Reducing length of hospital stay following elective PLDD surgery has the potential to increase patient throughput, minimise risks of nosocomial infection and other adverse outcomes associated with prolonged hospital stay and promote early mobilisation.[6, 7] However, moving to a same-day discharge model of care, even for patients deemed low risk of adverse outcomes, is far from straightforward. Across all surgical specialties barriers to increasing same-day discharge rates identified in the GIRFT anaesthesia and perioperative medicine national report included a cultural reluctance to change current practice, a lack of same-day discharge infrastructure, a concern that outcomes would be compromised and a sense that same-day discharge rates were already 'optimal' for their patient population. Given these concerns same-day discharge must be shown to be safe. Although same-day discharge is generally viewed favourably by patients, gains in throughput cannot be at the expense of patient safety.[9, 10]
Our study is the largest study of its kind to look at the safety of same-day discharge PLDD. It builds on the limited previous work on day-case/same-day discharge for PLDD[2, 3] and other spinal procedures. We found substantial variation in rates of same-day discharge PLDD surgery across England, with a number of trusts performing more than half of PLDD for low risk patients with same-day discharge. We found no strong or consistent evidence that same-day discharge was unsafe in the cohort of patients studied. Although a higher emergency readmission rate for patients discharged earlier may have been expected, this does not appear to be the case, either in general or for specific complications. It is not clear why same-day discharge patients had a higher odds of repeat surgery within one year. However, it may be related to some aspect of presentation not accounted for by the covariates studied.

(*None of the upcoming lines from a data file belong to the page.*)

(* ===== verification/KHeap.v ===== *)
(** * The kernel heap: [kern/lib/kheap.c]

    [kmalloc] and [kfree]: blocks below half a page come from pages cut into
    blocks of one size, with a free list threaded through the free blocks;
    larger requests get whole pages. *)

From S2P Require Import Prelude Ram.

Module KHeap.
Import Ram.

(** ** State *)

Definition sizes : list Z := [16; 32; 64; 128; 256; 512; 1024; 2048].
Definition LARGEST_SUBPAGE_SIZE : Z := 2048.
Definition INVALID_OFFSET : Z := 65535.

(** A [struct pageref]; pagerefs point to each other by their index in
    [pagerefs]. *)
Record pageref := mkPr {
  next_samesize : option Z;
  next_all : option Z;
  pageaddr_and_blocktype : Z;
  freelist_offset : Z;
  nfree : Z
}.

Definition set_next_samesize (pr : pageref) x := mkPr x (next_all pr) (pageaddr_and_blocktype pr) (freelist_offset pr) (nfree pr).
Definition set_next_all (pr : pageref) x := mkPr (next_samesize pr) x (pageaddr_and_blocktype pr) (freelist_offset pr) (nfree pr).
Definition set_pab (pr : pageref) x := mkPr (next_samesize pr) (next_all pr) x (freelist_offset pr) (nfree pr).
Definition set_offset (pr : pageref) x := mkPr (next_samesize pr) (next_all pr) (pageaddr_and_blocktype pr) x (nfree pr).
Definition set_nfree (pr : pageref) x := mkPr (next_samesize pr) (next_all pr) (pageaddr_and_blocktype pr) (freelist_offset pr) x.

Definition PR_PAGEADDR (pr : pageref) : Z := Z.land (pageaddr_and_blocktype pr) PAGE_FRAME.
Definition PR_BLOCKTYPE (pr : pageref) : Z := Z.land (pageaddr_and_blocktype pr) 4095.
Definition MKPAB (pa blk : Z) : Z := Z.lor (Z.land pa PAGE_FRAME) (Z.land blk 4095).

Definition NPAGEREFS : Z := 256.
Definition INUSE_WORDS : Z := 8.

(** The globals, and the words of kernel memory by address: a word that was
    never written has no value. *)
Record kheap := mkHeap {
  mach : machine;
  pagerefs : list pageref;
  pagerefs_inuse : list Z;
  sizebases : list (option Z);
  allbase : option Z;
  mem : gmap Z Z
}.

Definition set_mach (h : kheap) x := mkHeap x (pagerefs h) (pagerefs_inuse h) (sizebases h) (allbase h) (mem h).
Definition set_pagerefs (h : kheap) x := mkHeap (mach h) x (pagerefs_inuse h) (sizebases h) (allbase h) (mem h).
Definition set_inuse (h : kheap) x := mkHeap (mach h) (pagerefs h) x (sizebases h) (allbase h) (mem h).
Definition set_sizebases (h : kheap) x := mkHeap (mach h) (pagerefs h) (pagerefs_inuse h) x (allbase h) (mem h).
Definition set_allbase (h : kheap) x := mkHeap (mach h) (pagerefs h) (pagerefs_inuse h) (sizebases h) x (mem h).
Definition set_mem (h : kheap) x := mkHeap (mach h) (pagerefs h) (pagerefs_inuse h) (sizebases h) (allbase h) x.

Abbreviation H := (M kheap) (only parsing).

Definition on_mach {A} (m : M machine A) : H A := fun h =>
  match m (mach h) with
  | Done (r, x) => Done (r, set_mach h x)
  | Panic => Panic
  | Stuck => Stuck
  end.

Definition load (a : Z) : H Z := h ← get; lift (match mem h !! a with Some w => Done w | None => Stuck end).
Definition store (a w : Z) : H unit := modify (fun h => set_mem h (<[a := w]> (mem h))).
Definition get_pr (p : Z) : H pageref := h ← get; lift (getZ (pagerefs h) p).
Definition put_pr (p : Z) (pr : pageref) : H unit :=
  h ← get; l ← lift (setZ (pagerefs h) p pr); put (set_pagerefs h l).
Definition size_of (blktype : Z) : H Z := lift (getZ sizes blktype).

Fixpoint fill_words (n : nat) (a : Z) : H unit :=
  match n with
  | O => mret tt
  | S n => _ ← store a 3735928559; fill_words n (a + 4)       (* 0xdeadbeef *)
  end.
Definition fill_deadbeef (vptr len : Z) : H unit := fill_words (Z.to_nat (len / 4)) vptr.

(** ** Pagerefs *)

(** [for (k=1,j=0; k!=0; k<<=1,j++)]: 32 turns, and [k] is 0. *)
Fixpoint bit_scan (n : nat) (w k j : Z) : option (Z * Z) :=
  match n with
  | O => None
  | S n => if bool_decide (Z.land w k = 0) then Some (j, k) else bit_scan n w (u32 (Z.shiftl k 1)) (j + 1)
  end.

Fixpoint word_scan (n : nat) (i : Z) : H (option Z) :=
  match n with
  | O => mret None
  | S n =>
      h ← get;
      w ← lift (getZ (pagerefs_inuse h) i);
      if bool_decide (w = 4294967295) then word_scan n (i + 1) else
      match bit_scan 32 w 1 0 with
      | Some (j, k) =>
          l ← lift (setZ (pagerefs_inuse h) i (Z.lor w k));
          _ ← put (set_inuse h l);
          mret (Some (i * 32 + j))
      | None => panic
      end
  end.

Definition allocpageref : H (option Z) := word_scan (Z.to_nat INUSE_WORDS) 0.

Definition freepageref (p : Z) : H unit :=
  _ ← massert (bool_decide (0 <= p < NPAGEREFS));
  let i := p / 32 in
  let k := Z.shiftl 1 (p mod 32) in
  h ← get;
  w ← lift (getZ (pagerefs_inuse h) i);
  _ ← massert (bool_decide (Z.land w k ≠ 0));
  l ← lift (setZ (pagerefs_inuse h) i (Z.ldiff w k));
  put (set_inuse h l).

(** A [struct pageref **] that walks a list: the list head or the link of a
    pageref. *)
Definition get_link_all (guy : option Z) : H (option Z) :=
  match guy with
  | None => h ← get; mret (allbase h)
  | Some p => pr ← get_pr p; mret (next_all pr)
  end.
Definition put_link_all (guy : option Z) (x : option Z) : H unit :=
  match guy with
  | None => modify (fun h => set_allbase h x)
  | Some p => pr ← get_pr p; put_pr p (set_next_all pr x)
  end.
Definition get_link_same (blktype : Z) (guy : option Z) : H (option Z) :=
  match guy with
  | None => h ← get; lift (getZ (sizebases h) blktype)
  | Some p => pr ← get_pr p; mret (next_samesize pr)
  end.
Definition put_link_same (blktype : Z) (guy : option Z) (x : option Z) : H unit :=
  match guy with
  | None => h ← get; l ← lift (setZ (sizebases h) blktype x); put (set_sizebases h l)
  | Some p => pr ← get_pr p; put_pr p (set_next_samesize pr x)
  end.

(** A list has at most [NPAGEREFS] elements; more turns would mean a cycle. *)
Definition LIST_FUEL : nat := 257.

Fixpoint remove_loop (n : nat) (getl : option Z -> H (option Z)) (putl : option Z -> option Z -> H unit)
    (pr : Z) (guy : option Z) : H unit :=
  match n with
  | O => lift Stuck
  | S n =>
      cur ← getl guy;
      match cur with
      | None => mret tt
      | Some c =>
          if bool_decide (c = pr) then
            x ← getl (Some pr);
            putl guy x
          else remove_loop n getl putl pr (Some c)
      end
  end.

Definition remove_lists (pr blktype : Z) : H unit :=
  _ ← massert (bool_decide (0 <= blktype < 8));
  _ ← remove_loop LIST_FUEL (get_link_same blktype) (put_link_same blktype) pr None;
  remove_loop LIST_FUEL get_link_all put_link_all pr None.

(** ** Allocation *)

Fixpoint blocktype_from (l : list Z) (i sz : Z) : H Z :=
  match l with
  | [] => panic
  | x :: l => if bool_decide (sz <= x) then mret i else blocktype_from l (i + 1) sz
  end.
Definition blocktype (sz : Z) : H Z := blocktype_from sizes 0 sz.

(** The first page of the size that has a free block. *)
Fixpoint find_page (n : nat) (pr : option Z) (blktype : Z) : H (option Z) :=
  match pr with
  | None => mret None
  | Some p =>
      match n with
      | O => lift Stuck
      | S n =>
          x ← get_pr p;
          _ ← massert (bool_decide (PR_BLOCKTYPE x = blktype));
          if bool_decide (nfree x > 0) then mret (Some p)
          else find_page n (next_samesize x) blktype
      end
  end.

(** The code at [doalloc]. *)
Definition doalloc (p : Z) : H Z :=
  pr ← get_pr p;
  _ ← massert (bool_decide (freelist_offset pr < PAGE_SIZE));
  let prpage := PR_PAGEADDR pr in
  let retptr := u32 (prpage + freelist_offset pr) in
  fl ← load retptr;
  let n := u16 (nfree pr - 1) in
  _ ← (if bool_decide (fl ≠ NULL) then
         _ ← massert (bool_decide (n > 0));
         _ ← massert (bool_decide (u32 (fl - prpage) < PAGE_SIZE));
         put_pr p (set_offset (set_nfree pr n) (u16 (fl - prpage)))
       else
         _ ← massert (bool_decide (n = 0));
         put_pr p (set_offset (set_nfree pr n) INVALID_OFFSET));
  mret retptr.

(** [for (i=1; i<pr->nfree; i++)]: thread the blocks of a fresh page. *)
Fixpoint thread_blocks (n : nat) (i fla sz : Z) : H Z :=
  match n with
  | O => mret (u32 (fla + (i - 1) * sz))
  | S n =>
      let fl := u32 (fla + i * sz) in
      let next := u32 (fla + (i - 1) * sz) in
      _ ← store fl next;
      _ ← massert (bool_decide (fl ≠ next));
      thread_blocks n (i + 1) fla sz
  end.

(** A fresh page [prpage] for the pageref [p]. *)
Definition new_page (p prpage blktype sz : Z) : H unit :=
  let n := u16 (PAGE_SIZE / sz) in
  pr ← get_pr p;
  _ ← put_pr p (set_nfree (set_pab pr (MKPAB prpage blktype)) n);
  _ ← store prpage NULL;
  fl ← thread_blocks (Z.to_nat (n - 1)) 1 prpage sz;
  let offset := u16 (fl - prpage) in
  _ ← massert (bool_decide (offset = (n - 1) * sz));
  h ← get;
  base ← lift (getZ (sizebases h) blktype);
  pr ← get_pr p;
  _ ← put_pr p (set_next_all (set_next_samesize (set_offset pr offset) base) (allbase h));
  l ← lift (setZ (sizebases h) blktype (Some p));
  _ ← modify (fun h => set_sizebases h l);
  modify (fun h => set_allbase h (Some p)).

(** No page of the right size has a free block: make a new one. *)
Definition fresh_block (blktype sz spl : Z) : H Z :=
  pr ← allocpageref;
  match pr with
  | None => _ ← on_mach (splx spl); mret NULL
  | Some p =>
      prpage ← on_mach (alloc_kpages 1);
      if bool_decide (prpage = 0) then
        _ ← freepageref p;
        _ ← on_mach (splx spl);
        mret NULL
      else
        _ ← new_page p prpage blktype sz;
        retptr ← doalloc p;
        _ ← on_mach (splx spl);
        mret retptr
  end.

Definition subpage_kmalloc (sz : Z) : H Z :=
  blktype ← blocktype sz;
  sz ← size_of blktype;
  spl ← on_mach splhigh;
  h ← get;
  base ← lift (getZ (sizebases h) blktype);
  found ← find_page LIST_FUEL base blktype;
  match found with
  | Some p =>
      retptr ← doalloc p;
      _ ← on_mach (splx spl);
      mret retptr
  | None => fresh_block blktype sz spl
  end.

(** ** Release *)

(** The pageref whose page holds the address. *)
Fixpoint find_owner (n : nat) (pr : option Z) (ptraddr : Z) : H (option Z) :=
  match pr with
  | None => mret None
  | Some p =>
      match n with
      | O => lift Stuck
      | S n =>
          x ← get_pr p;
          let prpage := PR_PAGEADDR x in
          _ ← massert (bool_decide (0 <= PR_BLOCKTYPE x < 8));
          if bool_decide (ptraddr >= prpage) && bool_decide (ptraddr < u32 (prpage + PAGE_SIZE)) then mret (Some p)
          else find_owner n (next_all x) ptraddr
      end
  end.

(** Put the block at [ptr] on the free list of its page, and give the page back
    when all of it is free. *)
Definition free_block (p ptr : Z) : H unit :=
  pr ← get_pr p;
  let prpage := PR_PAGEADDR pr in
  let blktype := PR_BLOCKTYPE pr in
  let offset := u32 (ptr - prpage) in
  sz ← size_of blktype;
  if bool_decide (offset >= PAGE_SIZE) || bool_decide (offset mod sz ≠ 0) then panic else
  _ ← fill_deadbeef ptr sz;
  let fla := u32 (prpage + offset) in
  _ ← store fla (if bool_decide (freelist_offset pr = INVALID_OFFSET) then NULL
                 else u32 (prpage + freelist_offset pr));
  let n := u16 (nfree pr + 1) in
  _ ← put_pr p (set_nfree (set_offset pr (u16 offset)) n);
  _ ← massert (bool_decide (n <= PAGE_SIZE / sz));
  if bool_decide (n = PAGE_SIZE / sz) then
    _ ← remove_lists p blktype;
    _ ← on_mach (free_kpages prpage);
    freepageref p
  else mret tt.

Definition subpage_kfree (ptr : Z) : H Z :=
  spl ← on_mach splhigh;
  h ← get;
  found ← find_owner LIST_FUEL (allbase h) ptr;
  match found with
  | None => _ ← on_mach (splx spl); mret (-1)
  | Some p =>
      _ ← free_block p ptr;
      _ ← on_mach (splx spl);
      mret 0
  end.

Definition kmalloc (sz : Z) : H Z :=
  if bool_decide (sz >= LARGEST_SUBPAGE_SIZE) then
    let npages := u32 (sz + PAGE_SIZE - 1) / PAGE_SIZE in
    on_mach (alloc_kpages npages)
  else subpage_kmalloc sz.

Definition kfree (ptr : Z) : H unit :=
  if bool_decide (ptr = NULL) then mret tt else
  r ← subpage_kfree ptr;
  if bool_decide (r ≠ 0) then
    _ ← massert (bool_decide (ptr mod PAGE_SIZE = 0));
    on_mach (free_kpages ptr)
  else mret tt.
End KHeap.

Outcomes for patients seen in trusts with high and low rates of same-day discharge were very similar. Same-day discharge will not be suitable for all patients. In rural areas, or where the surgery is conducted in a specialist centre, travel distances will preclude early discharge for some patients. Nevertheless, there appears to be potential for trusts with low rates of same-day discharge in low risk patients to substantially increase the number of patients discharge on the day of surgery. Increasing awareness of current same-day discharge practice and mechanisms and pathways used to achieve higher rates of early discharge may help more trusts meet these targets. Greater inter-trust collaboration and peer support via existing national clinical improvement initiates (such as the GIRFT programme and Model Hospital) may be one way of achieving this.[12, 13] More broadly, improvement in same-day discharge surgery delivery will be dependent on further development of preoperative risk stratification and assessment frameworks, promoting an expectation of same-day-discharge where appropriate and creating the cultural ability and infrastructure to allow same-day discharge as default.
Our study has a number of strengths. By using a national database, we were able to link readmissions to different hospital trusts than the one that performed the index procedure. This is particularly important for specialist procedures such as PLDD which are often performed at some distance from the patient's local emergency care hospital. The HES database is also relatively complete, with very few missing data, reflecting the link between data entry and provider payment.

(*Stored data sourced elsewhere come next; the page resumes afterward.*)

(* ===== verification/KHeapFree.v ===== *)
(** * Freeing a block, and what [kmalloc] and [kfree] promise

    Unlinking a page that has become free, and what [kfree] does to the live
    blocks; the theorems are in [KHeapTheorems]. *)

From S2P Require Import Prelude Ram KHeap KHeapSpec.

Module KHeapFree.
Import Ram KHeap KHeapSpec.

(** ** Unlinking a pageref *)

Fixpoint pred (guy : option Z) (l : list Z) : option Z :=
  match l with [] => guy | q :: l => pred (Some q) l end.

Lemma pred_elem guy q l : pred guy (q :: l) ∈ Some <$> (q :: l).
Proof.
  revert guy q. induction l as [|q' l IH]; intros guy q; [apply elem_of_cons; by left|].
  cbn [pred]. apply elem_of_cons. right. apply (IH (Some q) q').
Qed.

Section unlink.
Context (getl : option Z -> H (option Z)) (putl : option Z -> option Z -> H unit).
Context (link : kheap -> option Z -> option (option Z)) (upd : kheap -> option Z -> option Z -> kheap).
Context (Hget : forall guy v h (Q : option Z -> kheap -> Prop) E, link h guy = Some v -> Q v h -> wp (getl guy) Q E h).
Context (Hput : forall guy x v h (Q : unit -> kheap -> Prop) E,
  link h guy = Some v -> Q tt (upd h guy x) -> wp (putl guy x) Q E h).

Lemma wp_remove_loop n l1 p l2 guy hd h (Q : unit -> kheap -> Prop) E :
  link h guy = Some hd -> linked (fun q => link h (Some q)) hd (l1 ++ p :: l2) -> p ∉ l1 -> (length l1 < n)%nat ->
  (forall x, link h (Some p) = Some x -> Q tt (upd h (pred guy l1) x)) -> wp (remove_loop n getl putl p guy) Q E h.
Proof.
  intros Hg Hl Hp Hn HQ. revert n guy hd Hg Hl Hp Hn HQ. induction l1 as [|q l1 IH]; intros n guy hd Hg Hl Hp Hn HQ;
    (destruct n as [|n]; [cbn in Hn; lia|]); cbn [remove_loop]; wp_base; (eapply Hget; [exact Hg|]).
  - destruct Hl as (-> & x & Hx & Hl). rewrite bool_decide_eq_true_2 by done. cbn match. wp_base.
    eapply Hget; [exact Hx|]. eapply Hput; [exact Hg|]. by apply HQ.
  - destruct Hl as (-> & x & Hx & Hl). apply not_elem_of_cons in Hp as [Hne Hp]. rewrite bool_decide_eq_false_2 by congruence.
    cbn match. eapply IH; [exact Hx|exact Hl|done|cbn in Hn; lia|exact HQ].
Qed.
End unlink.

Lemma linked_remove (lk lk' : option Z -> option (option Z)) guy l1 p l2 hd x :
  lk guy = Some hd -> linked (fun q => lk (Some q)) hd (l1 ++ p :: l2) -> NoDup (l1 ++ p :: l2) ->
  guy ∉ Some <$> (l1 ++ p :: l2) -> lk (Some p) = Some x ->
  (forall g, lk' g = if decide (g = pred guy l1) then Some x else lk g) ->
  exists hd', lk' guy = Some hd' /\ linked (fun q => lk' (Some q)) hd' (l1 ++ l2).
Proof.
  revert guy hd. induction l1 as [|q l1 IH]; intros guy hd Hg Hl Hnd Hni Hp Hlk'.
  - destruct Hl as (-> & n & Hn & Hl). assert (n = x) as -> by congruence. exists x. rewrite Hlk', decide_True by done.
    split; [done|]. eapply linked_ext; [|exact Hl]. intros q Hq. cbn [pred] in Hlk'. rewrite Hlk', decide_False; [done|].
    intros <-. apply Hni, list_elem_of_fmap. exists q. split; [done|]. apply elem_of_cons. auto.
  - destruct Hl as (-> & n & Hn & Hl). cbn [app] in *. apply NoDup_cons in Hnd as [Hq Hnd].
    destruct (IH (Some q) n) as (hd' & Hhd' & Hl'); [done|done|done| |done|exact Hlk'|].
    { intros (z & [= ->] & Hz)%list_elem_of_fmap. done. }
    exists (Some q). rewrite Hlk', decide_False; [|].
    + split; [done|]. split; [done|]. exists hd'. done.
    + intros Heq. apply Hni. pose proof (pred_elem guy q l1) as Hpe. rewrite <- Heq in Hpe.
      rewrite fmap_cons in *. rewrite fmap_app. rewrite elem_of_cons, elem_of_app in *. tauto.
Qed.

Definition link_all (h : kheap) (guy : option Z) : option (option Z) :=
  match guy with None => Some (allbase h) | Some p => nxt_all h p end.
Definition link_same (b : Z) (h : kheap) (guy : option Z) : option (option Z) :=
  match guy with None => sizebases h !! Z.to_nat b | Some p => nxt_same h p end.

The main limitation of our study is that we were unable to comment on clinical presentation directly. Same-day discharge patients could vary systematically from those staying overnight according to disease severity, time from symptom onset to intervention, degree and nature of functional impairment, imaging appearance or underlying health status. Our analysis of data for trusts with high and low rates of same-day discharge surgery will help to minimise such biases since it is unlikely factors related to clinical presentation will have varied systematically across regions of the country represented by these two groups of trusts.
Although the HES database includes data for all patient episodes, some data entry inconsistencies have been noted, mostly with regard to differences in coding practice for procedures across trusts. HES is limited in terms of the types of patient outcomes which can be studied. Data on patient quality of life and other patient reported outcomes would be valuable, allowing a deeper understanding of how procedure choice impacts on patient outcomes and experience. Although we report data on early return to hospital with pain, these are likely to be an under-report. We will only have captured the most severe cases of post-procedural pain; those requiring an emergency hospital admission. Finally, our study is observational and, for the reasons outlined above, is not definitive. A randomised controlled trial should be considered.